How will the COVID‐19 Pandemic affect client timberland portfolios? It is still too early to try to assess the full impact of the coronavirus, but some trends are becoming clear.

Housing starts averaged 1.6 million starts over the last two months before the impact of the virus – the highest number  since the global financial crisis.  These numbers were well in excess of the estimates for December 2019 and January and  February 2020.  Housing was healthy and building products demand was growing.  Lumber and panels prices reflected this  increased demand.  Since then, as expected, housing and building products demand has slowed considerably.  The current  view of economists in the U.S. is that with the $2 trillion economic stimulus package approved by the House and Senate,  the slow‐down will be short lived . . . 2 to 5 months.  We are hoping to see some of that economic stimulus money used  to accelerate housing in the form of additional support for home buyers.  The specifics of such a proposal are still being  discussed within the House and Senate.

The net result of the housing slow down is a substantial drop in demand for lumber and panels.  Many sawmills and panel  plants have reduced production and have stopped taking wood deliveries for the moment.  We have also seen a slow‐ down in timber sales which has caused us to pull some of our recent timber sales from the market until they stabilize.   While a few key states deemed the forest products sector “essential” allowing mills to remain open, several states such  as Pennsylvania and New York have closed parts of the forest products industry to help stem the spread of the coronavirus.   Even so, most solid wood manufacturing facilities in the South and Pacific Northwest are not taking wood deliveries, and  many  are  taking  voluntary  downtime  to  adjust  their manufacturing  output  with  current  demand.   We  expect  this  to  continue for a couple of months.

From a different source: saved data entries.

Definition acknowledge_first : list Event :=
  [ClickTab triggered; ClickAcknowledge 0 "2025-09-27" "08:00 AM"].

(** What a step leaves of the triggered and acknowledged alerts. *)
Definition moved (s s' : State) : Prop :=
  Permutation (all_triggered s) (all_triggered s')
  /\ (NoDup (map triggered_id (triggeredAlerts s)) ->
      NoDup (map triggered_id (triggeredAlerts s')))
  /\ exists newly,
      acknowledgedAlerts s' = (acknowledgedAlerts s ++ newly)%list
      /\ List.length (triggeredAlerts s') + List.length newly
         = List.length (triggeredAlerts s).

End AlertsSpec.

(** ** The user badge *)

Module ProfileSpec.

Import Profile.

(** A user record with the given full name. *)
Definition named (full_name : string) (others : list (string * Js.value))
  : Js.value :=
  Js.Obj (("full_name", Js.Str full_name) :: others).

(** No space in the word. *)
Fixpoint one_word (s : string) : bool :=
  match s with
  | EmptyString => true
  | String c s' => negb (Ascii.eqb c " ") && one_word s'
  end.

(** What [initials_of] can give. *)
Definition badge (s : string) : Prop :=
  String.length s = 1 \/ String.length s = 2
  \/ exists c, s = String (upper_char c) "UNDEFINED".

End ProfileSpec.

(** ** Signing in *)

Module LoginSpec.
(** The logs of a catalog whose names the pattern finds a match in, and the
    ones whose names are the given string. *)
Definition matching `{PyRe} (rc : pattern) (catalog : list (json * string))
  : list (json * string) :=
  filter (fun l => re_search rc l.2 = true) catalog.

Definition named (name : string) (catalog : list (json * string))
  : list (json * string) :=
  filter (fun l => l.2 = name) catalog.

(** ** Fixtures: a literal matcher and a scripted service *)

Module Fixture.

(** The character codes with a special meaning in a pattern: the dot, the
    caret, the dollar, the star, the plus, the question mark, the braces,
    the brackets, the backslash, the bar and the parentheses. *)
Definition re_special : list nat :=
  [46; 94; 36; 42; 43; 63; 123; 125; 91; 93; 92; 124; 40; 41]%nat.

Definition is_literal (p : string) : bool :=
  forallb (fun c => negb (existsb (Nat.eqb (nat_of_ascii c)) re_special))
          (list_ascii_of_string p).

Fixpoint starts_with (p s : string) : bool :=
  match p, s with
  | EmptyString, _ => true
  | String a p', String b s' => Ascii.eqb a b && starts_with p' s'
  | String _ _, EmptyString => false
  end.

Fixpoint occurs_in (p s : string) : bool :=
  starts_with p s ||
  match s with
  | EmptyString => false
  | String _ s' => occurs_in p s'
  end.

(** The patterns without metacharacters: such a pattern matches its own text
    and nothing else, so a search succeeds exactly on the strings that
    contain it.  The other patterns are outside this fixture and count as
    rejected. *)
#[export] Instance literal_re : PyRe := {|
  pattern := string;
  re_compile := fun p => if is_literal p then Some p else None;
  re_search := occurs_in
|}.

(** A service that holds logs as [(id, name)] pairs, answers the listing
    with a chosen status, refuses to delete the protected ids and accepts
    every upload. *)
Record Service : Type := mkService {
  logs : list (string * string);
  listing_status : Z;
  protected : list string
}.

Definition listing_of (s : Service) : list json :=
  map (fun l => JDict [("id", JStr l.1); ("name", JStr l.2)]) (logs s).

Definition serve (r : Request) (s : Service) : Service * result Response :=
  match meth r with
  | GET =>
      if String.eqb (route r) "/api/logs"
      then (s, Ok (mkResponse (listing_status s) (JsonBody (JList (listing_of s)))))
      else (s, Ok (mkResponse 404 (TextBody "not found")))
  | DELETE =>
      match find (fun l => String.eqb (route r) ("/api/logs/" +:+ l.1)) (logs s) with
      | Some l =>
          if existsb (String.eqb l.1) (protected s)
          then (s, Ok (mkResponse 500 (TextBody "protected")))
          else (mkService
                  (filter (fun l' => l'.1 ≠ l.1) (logs s))
                  (listing_status s) (protected s),
                Ok (mkResponse 200 (TextBody "deleted")))
      | None => (s, Ok (mkResponse 404 (TextBody "not found")))
      end
  | POST => (s, Ok (mkResponse 200 (JsonBody (JDict []))))
  end.

#[export] Instance scripted : Backend := {|
  Remote := Service;
  transport := serve
|}.

(** Tables kept as their CSV text, with empty descriptors. *)
#[export] Instance csv_tables : Tables := {|
  DataFrame := string;
  to_csv := fun df => df;
  read_csv := fun text _ => Ok text;
  create_event_semantics_from_df := fun df _ => Ok (df, JList []);
  create_case_semantics_from_df := fun df => Ok (df, JList [])
|}.

Definition world_of (s : Service) (ss : gmap nat Stream) : World :=
  mkWorld ss s [].

(** Three logs, two of them with an [a] in the name. *)
Definition three_logs : list (string * string) :=
  [("1", "a1"); ("2", "a2"); ("3", "b1")].

(** One log named [log] and one whose name merely contains [log]. *)
Definition similar_names : list (string * string) :=
  [("1", "log"); ("2", "log2")].

(** Two open streams of the caller. *)
Definition two_streams : gmap nat Stream :=
  {[ 0%nat := mkStream "case,activity" 0 false 11;
     1%nat := mkStream "case,age" 0 false 12 ]}.

(** [get_event_csv] as the request for the enriched CSV. *)
Definition event_csv (log_id : json) : M Response :=
  request_event_csv log_id ∅.

(** A service that answers every request with the response it holds. *)
Definition canned : Backend := {|
  Remote := Response;
  transport := fun _ resp => (resp, Ok resp)
|}.

Definition canned_world (resp : Response) : @World canned :=
  @mkWorld canned ∅ resp [].

(** Tables kept as their CSV text, whose inference refuses the empty table. *)
Definition strict_tables : Tables := {|
  DataFrame := string;
  to_csv := fun df => df;
  read_csv := fun text _ => Ok text;
  create_event_semantics_from_df :=
    fun df _ => if String.eqb df "" then Raise ValueError else Ok (df, JList []);
  create_case_semantics_from_df :=
    fun df => if String.eqb df "" then Raise ValueError else Ok (df, JList [])
|}.

End Fixture.

(** * Properties *)

(** ** How the primitives run *)

Create HintDb monad.
#[export] Hint Unfold mbind mret M_mbind M_mret bind ret raise lift emit : monad.

(** Runs the monadic plumbing of the goal. *)
Ltac run := repeat progress (autounfold with monad; cbn beta iota zeta).

Section Running.
Context {backend : Backend}.

Lemma new_events_app {A} (m : M A) (w : World) (l : list Event) :
  trace (m w).1 = trace w ++ l -> new_events m w = l.
Proof.
  intros E. unfold new_events. rewrite E. apply drop_app_length.
Qed.

Lemma requests_app (l k : list Event) :
  requests (l ++ k) = requests l ++ requests k.
Proof. unfold requests. apply omap_app. Qed.

Lemma handle_response_run (m : M Response) (w : World) :
  handle_response m w =
  match m w with
  | (w', Ok resp) =>
      (mkWorld (streams w') (remote w') (trace w' ++ [StatusChecked resp]),
       if is_success (status_code resp) then Ok resp
       else Raise (RequestError (status_code resp) (body resp)))
  | (w', Raise e) => (w', Raise e)
  end.
Proof.
  unfold handle_response, mbind, M_mbind, bind, emit.
  destruct (m w) as [w' [resp|e]]; [|reflexivity].
  destruct (is_success (status_code resp)); reflexivity.
Qed.

Lemma api_post_run rt fs dt kwargs (w : World) :
  api_post rt fs dt kwargs w =
  if distinct_keywords ["files"; "data"] kwargs
  then send (mkRequest POST rt fs dt kwargs) w
  else (w, Raise TypeError).
Proof.
  unfold api_post, bind_keywords, mbind, M_mbind, bind.
  destruct (distinct_keywords _ kwargs); reflexivity.
Qed.

Lemma send_trace (r : Request) (w : World) :
  trace (send r w).1 = trace w ++ [Sent r] /\ streams (send r w).1 = streams w.
Proof.
  unfold send. destruct (transport r (remote w)) as [rem res]. split; reflexivity.
Qed.

End Running.

(** ** prepare_semantics *)

(** C10: [prepare_semantics] is idempotent; it is the identity on strings and
    the JSON serialization on lists. *)
Theorem prepare_semantics_idempotent :
  (forall x : json,
     prepare_semantics (JStr (prepare_semantics x)) = prepare_semantics x) /\
  (forall s : string, prepare_semantics (JStr s) = s) /\
  (forall l : list json, prepare_semantics (JList l) = json_dumps (JList l)).
Proof.
  split; [|split]; intros; reflexivity.
Qed.

Example prepare_semantics_descriptor :
  prepare_semantics (JList [JDict [("name", JStr "Case"); ("idx", JInt 0)]])
  = "[{" +:+ dquote +:+ "name" +:+ dquote +:+ ": " +:+ dquote +:+ "Case"
      +:+ dquote +:+ ", " +:+ dquote +:+ "idx" +:+ dquote +:+ ": 0}]".
Proof. reflexivity. Qed.

(** ** upload_event_log *)

Section Upload.
Context {backend : Backend}.

(** The one request of an upload, or none when a keyword is given twice. *)
Lemma upload_event_log_sent name log ls ca cas kwargs (w : World) :
  sent_by (upload_event_log name log ls ca cas kwargs) w =
  if distinct_keywords ["files"; "data"] kwargs then
    [mkRequest POST upload_route
       (upload_files name log ca) (upload_semantics name ls cas) kwargs]
  else [].
Proof.
  unfold sent_by, upload_event_log, new_events. cbn zeta.
  rewrite handle_response_run, api_post_run.
  destruct (distinct_keywords _ kwargs); [|simpl; by rewrite drop_all].
  unfold send. destruct (transport _ (remote w)) as [rem [resp|e]]; simpl.
  - rewrite <- app_assoc, drop_app_length. reflexivity.
  - rewrite drop_app_length. reflexivity.
Qed.

End Upload.

(** The entries of the two dictionaries of the request. *)
Lemma files_without_case {V} (y : V) :
  let m : gmap string V := {[ "eventCSVFile" := y ]} in
  m !! "eventCSVFile" = Some y /\ m !! "caseAttributeFile" = None.
Proof. split; reflexivity. Qed.

Lemma files_with_case {V} (x y : V) :
  let m : gmap string V :=
    {[ "caseAttributeFile" := x ]} ∪ {[ "eventCSVFile" := y ]} in
  m !! "eventCSVFile" = Some y /\ m !! "caseAttributeFile" = Some x.
Proof. split; reflexivity. Qed.

Lemma data_without_case (a b c : string) :
  let m : gmap string string :=
    <[ "eventSemantics" := a ]> (<[ "logName" := b ]> (<[ "timeZone" := c ]> ∅)) in
  m !! "eventSemantics" = Some a /\ m !! "logName" = Some b /\
  m !! "timeZone" = Some c /\ m !! "caseSemantics" = None.
Proof. repeat split; reflexivity. Qed.

Lemma data_with_case (s a b c : string) :
  let m : gmap string string :=
    {[ "caseSemantics" := s ]}
      ∪ <[ "eventSemantics" := a ]> (<[ "logName" := b ]> (<[ "timeZone" := c ]> ∅)) in
  m !! "eventSemantics" = Some a /\ m !! "logName" = Some b /\
  m !! "timeZone" = Some c /\ m !! "caseSemantics" = Some s.
Proof. repeat split; reflexivity. Qed.

Lemma upload_files_event name log ca :
  upload_files name log ca !! "eventCSVFile" = Some (name, JStr log, "text/csv").
Proof.
  unfold upload_files. destruct (truthy ca).
  - apply (files_with_case (V := FilePart)).
  - apply (files_without_case (V := FilePart)).
Qed.

Lemma upload_files_case name log ca :
  upload_files name log ca !! "caseAttributeFile" =
  if truthy ca then Some (name +:+ "_case_attributes", ca, "text/csv") else None.
Proof.
  unfold upload_files. destruct (truthy ca).
  - apply (files_with_case (V := FilePart)).
  - apply (files_without_case (V := FilePart)).
Qed.

Lemma upload_semantics_event name ls cas :
  upload_semantics name ls cas !! "eventSemantics" = Some (prepare_semantics ls).
Proof.
  unfold upload_semantics. destruct (truthy cas).
  - apply data_with_case.
  - apply data_without_case.
Qed.

Lemma upload_semantics_time_zone name ls cas :
  upload_semantics name ls cas !! "timeZone" = Some "Europe/Berlin".
Proof.
  unfold upload_semantics. destruct (truthy cas).
  - apply data_with_case.
  - apply data_without_case.
Qed.

Lemma upload_semantics_case name ls cas :
  upload_semantics name ls cas !! "caseSemantics" =
  if truthy cas then Some (prepare_semantics cas) else None.
Proof.
  unfold upload_semantics. destruct (truthy cas).
  - apply data_with_case.
  - apply data_without_case.
Qed.

Lemma upload_request_parts rt name log ls ca cas kwargs :
  let r := mkRequest POST rt (upload_files name log ca)
             (upload_semantics name ls cas) kwargs in
  has_event_parts r /\
  (has_case_file r <-> truthy ca = true) /\
  (has_case_semantics r <-> truthy cas = true) /\
  ((has_case_file r <-> has_case_semantics r) <-> truthy ca = truthy cas).
Proof.
  unfold has_event_parts, has_case_file, has_case_semantics; cbn [files data].
  rewrite upload_files_event, upload_files_case, upload_semantics_event,
    upload_semantics_case.
  destruct (truthy ca), (truthy cas); rewrite ?is_Some_alt; intuition congruence.
Qed.

Section UploadParts.
Context {backend : Backend}.

(** C1 (amended): the request of [upload_event_log] always has the event
    file and the event semantics; it has the case-attribute file exactly when
    [case_attributes] is true and the case semantics exactly when
    [case_attribute_semantics] is true, each on its own, so the two case
    parts come as a pair exactly when the two arguments have the same truth
    value.  One request is sent unless [kwargs] repeats [files] or [data]. *)
Theorem upload_event_log_parts name log ls ca cas kwargs (w : World) :
  let sent := sent_by (upload_event_log name log ls ca cas kwargs) w in
  length sent = (if distinct_keywords ["files"; "data"] kwargs then 1 else 0)%nat /\
  Forall (fun r =>
            has_event_parts r /\
            (has_case_file r <-> truthy ca = true) /\
            (has_case_semantics r <-> truthy cas = true) /\
            ((has_case_file r <-> has_case_semantics r)
             <-> truthy ca = truthy cas)) sent.
Proof.
  cbn zeta. rewrite upload_event_log_sent.
  destruct (distinct_keywords _ kwargs); [|split; [reflexivity|constructor]].
  split; [reflexivity|].
  constructor; [|constructor].
  apply upload_request_parts.
Qed.
(** C2. For a window of [years >= 0] years, [calc_trend] works on the
    last [years*12] rows, which are all rows when there are no more
    than that.  With fewer than two of them it returns 0.  Otherwise
    it returns 12 times the slope of the line that minimises the sum
    of squared residuals of the anomalies against the indices
    0, 1, 2, ... of these rows, and that slope is the only one a
    least-squares line can have.  It raises in no case. *)
Theorem calc_trend_spec (data : list Obs) (years : Z) :
  (0 ≤ years)%Z →
  let recent := drop (length data - Z.to_nat (years * 12)) data in
  let x := arange (length recent) in
  let y := (Anomaly ∘ base) <$> recent in
  ((length data ≤ Z.to_nat (years * 12))%nat → recent = data)
  ∧ ((length recent < 2)%nat → calc_trend data years = Some 0)
  ∧ ((2 ≤ length recent)%nat →
     ∃ m b, calc_trend data years = Some (m * 12)
            ∧ least_squares_line x y m b
            ∧ ∀ m' b', least_squares_line x y m' b' → m' == m)
  ∧ is_Some (calc_trend data years).
Proof.
  intros Hy recent x y.
  assert (tail (years * 12) data = recent) as Htail
    by (apply tail_nonneg; lia).
  assert ((2 ≤ length recent)%nat →
          ∃ m b, calc_trend data years = Some (m * 12)
                 ∧ least_squares_line x y m b
                 ∧ ∀ m' b', least_squares_line x y m' b' → m' == m) as Hfit.
  { intros Hlen. unfold calc_trend. rewrite Htail.
    rewrite bool_decide_eq_false_2 by lia. fold x y.
    assert (x ≠ []) as Hne.
    { intros E. apply (f_equal length) in E. unfold x in E.
      rewrite length_arange in E. simpl in E. lia. }
    assert (length x = length y) as Hxy.
    { unfold x, y. by rewrite length_arange, length_fmap. }
    assert (¬ spread x == 0) as Hd by (by apply spread_arange).
    destruct (polyfit1_full_rank x y Hne Hxy Hd) as (m & b & Hp & Hmin).
    exists m, b. rewrite Hp. simpl. split_and!; [done|done|].
    intros m' b' Hmin'.
    by destruct (least_squares_unique x y m b m' b' Hne Hxy Hd Hp Hmin'). }
  split_and!.
  - intros Hle. unfold recent.
    replace (length data - Z.to_nat (years * 12))%nat with 0%nat by lia.
    done.
  - intros Hlen. unfold calc_trend. rewrite Htail.
    by rewrite bool_decide_eq_true_2.
  - exact Hfit.
  - destruct (decide (length recent < 2)%nat) as [Hlt|Hge].
    + unfold calc_trend. rewrite Htail.
      by rewrite bool_decide_eq_true_2.
    + destruct Hfit as (m & b & -> & _); [lia|done].
Qed.

Lemma Qsum_const (ys : list Q) (c : Q) :
  Forall (λ y, y == c) ys → Qsum ys == Qnat (length ys) * c.
Proof.
  induction 1 as [|y ys Hy _ IH]; simpl; [unfold Qnat; simpl; ring|].
  rewrite IH, Hy, Qnat_S. ring.
Qed.

End TrendSpec.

It is important to remember that while some markets for finished wood products are highly correlated with GDP, others  are not.  Lumber and panels are, as expected, correlated with GDP, but most paper products, such as tissue, fluff pulp and  hygiene products are not correlated with GDP.  This presents a somewhat fluid situation with pulp and paper mills running  while solid wood facilities remain closed or running at significantly less than capacity.  Hence, certain parts of the pulp and  paper  sector  will  continue  to  perform  well  during  the  economic  down‐turn.    FIA  is  working  to  identify  where  these  opportunities will manifest in the pulp and paper markets.

FIA is responding to this situation by reevaluating our budgets for each account.  On the revenue side, we are moving to more thinnings and less clearcutting to focus stumpage sales on the pulp and paper sector and reduce costs in the near  term associated with site preparation and planting after clearcutting.  These moves will help conserve cash and reduce  expenses.  As a result, we expect that 2020 timber revenues will be down from our initial budgets prepared late last year.   When  the  new budgets are complete, your Portfolio Manager will send  those along  so you will be able  to assess  the  potential differences and ensure we continue to meet your objectives.

As far as asset values for U.S. based timberland, we expect the short‐term performance to be like the global financial crisis  of 2007 – 2010.  Timberland values retreated about 5 to 8 % during this time when equity and commercial real estate  portfolios were down 40 to 50%.  We think there will be minimal impact to portfolio valuations relative to most other  asset classes – although there will probably be some increased volatility in timberland appraisals over the next year or so.